• _Exercise inputs_
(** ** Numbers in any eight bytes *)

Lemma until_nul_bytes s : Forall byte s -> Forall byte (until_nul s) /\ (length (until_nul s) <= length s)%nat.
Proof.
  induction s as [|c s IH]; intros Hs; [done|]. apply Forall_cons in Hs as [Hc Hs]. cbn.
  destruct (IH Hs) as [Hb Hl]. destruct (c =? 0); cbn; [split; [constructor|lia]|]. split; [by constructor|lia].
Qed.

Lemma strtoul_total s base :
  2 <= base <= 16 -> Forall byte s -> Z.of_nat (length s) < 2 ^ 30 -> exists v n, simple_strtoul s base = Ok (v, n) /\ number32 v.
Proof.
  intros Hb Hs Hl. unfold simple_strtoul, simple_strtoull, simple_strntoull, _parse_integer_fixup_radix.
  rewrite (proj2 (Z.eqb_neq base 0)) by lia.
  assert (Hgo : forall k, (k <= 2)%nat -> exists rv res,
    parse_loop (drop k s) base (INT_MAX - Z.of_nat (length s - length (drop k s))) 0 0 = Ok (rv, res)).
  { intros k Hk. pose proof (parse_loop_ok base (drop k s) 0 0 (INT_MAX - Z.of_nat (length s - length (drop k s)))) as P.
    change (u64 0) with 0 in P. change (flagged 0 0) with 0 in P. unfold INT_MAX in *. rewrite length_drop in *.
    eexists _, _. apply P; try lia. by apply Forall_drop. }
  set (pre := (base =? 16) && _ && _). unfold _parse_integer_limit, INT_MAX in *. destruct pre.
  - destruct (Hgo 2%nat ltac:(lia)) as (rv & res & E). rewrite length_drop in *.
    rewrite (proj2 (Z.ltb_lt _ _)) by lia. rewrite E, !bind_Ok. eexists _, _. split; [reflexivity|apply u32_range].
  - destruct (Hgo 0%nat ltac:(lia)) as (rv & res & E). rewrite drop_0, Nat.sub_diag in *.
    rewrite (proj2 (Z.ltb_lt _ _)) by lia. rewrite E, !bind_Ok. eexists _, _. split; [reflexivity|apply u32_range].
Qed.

• _What needs to be done_
Once more, write out the records above, exactly as they stand.

• _Answer to this exercise_
(** ** Numbers in any eight bytes *)

Lemma until_nul_bytes s : Forall byte s -> Forall byte (until_nul s) /\ (length (until_nul s) <= length s)%nat.
Proof.
  induction s as [|c s IH]; intros Hs; [done|]. apply Forall_cons in Hs as [Hc Hs]. cbn.
  destruct (IH Hs) as [Hb Hl]. destruct (c =? 0); cbn; [split; [constructor|lia]|]. split; [by constructor|lia].
Qed.

Lemma strtoul_total s base :
  2 <= base <= 16 -> Forall byte s -> Z.of_nat (length s) < 2 ^ 30 -> exists v n, simple_strtoul s base = Ok (v, n) /\ number32 v.
Proof.
  intros Hb Hs Hl. unfold simple_strtoul, simple_strtoull, simple_strntoull, _parse_integer_fixup_radix.
  rewrite (proj2 (Z.eqb_neq base 0)) by lia.
  assert (Hgo : forall k, (k <= 2)%nat -> exists rv res,
    parse_loop (drop k s) base (INT_MAX - Z.of_nat (length s - length (drop k s))) 0 0 = Ok (rv, res)).
  { intros k Hk. pose proof (parse_loop_ok base (drop k s) 0 0 (INT_MAX - Z.of_nat (length s - length (drop k s)))) as P.
    change (u64 0) with 0 in P. change (flagged 0 0) with 0 in P. unfold INT_MAX in *. rewrite length_drop in *.
    eexists _, _. apply P; try lia. by apply Forall_drop. }
  set (pre := (base =? 16) && _ && _). unfold _parse_integer_limit, INT_MAX in *. destruct pre.
  - destruct (Hgo 2%nat ltac:(lia)) as (rv & res & E). rewrite length_drop in *.
    rewrite (proj2 (Z.ltb_lt _ _)) by lia. rewrite E, !bind_Ok. eexists _, _. split; [reflexivity|apply u32_range].
  - destruct (Hgo 0%nat ltac:(lia)) as (rv & res & E). rewrite drop_0, Nat.sub_diag in *.
    rewrite (proj2 (Z.ltb_lt _ _)) by lia. rewrite E, !bind_Ok. eexists _, _. split; [reflexivity|apply u32_range].
Qed.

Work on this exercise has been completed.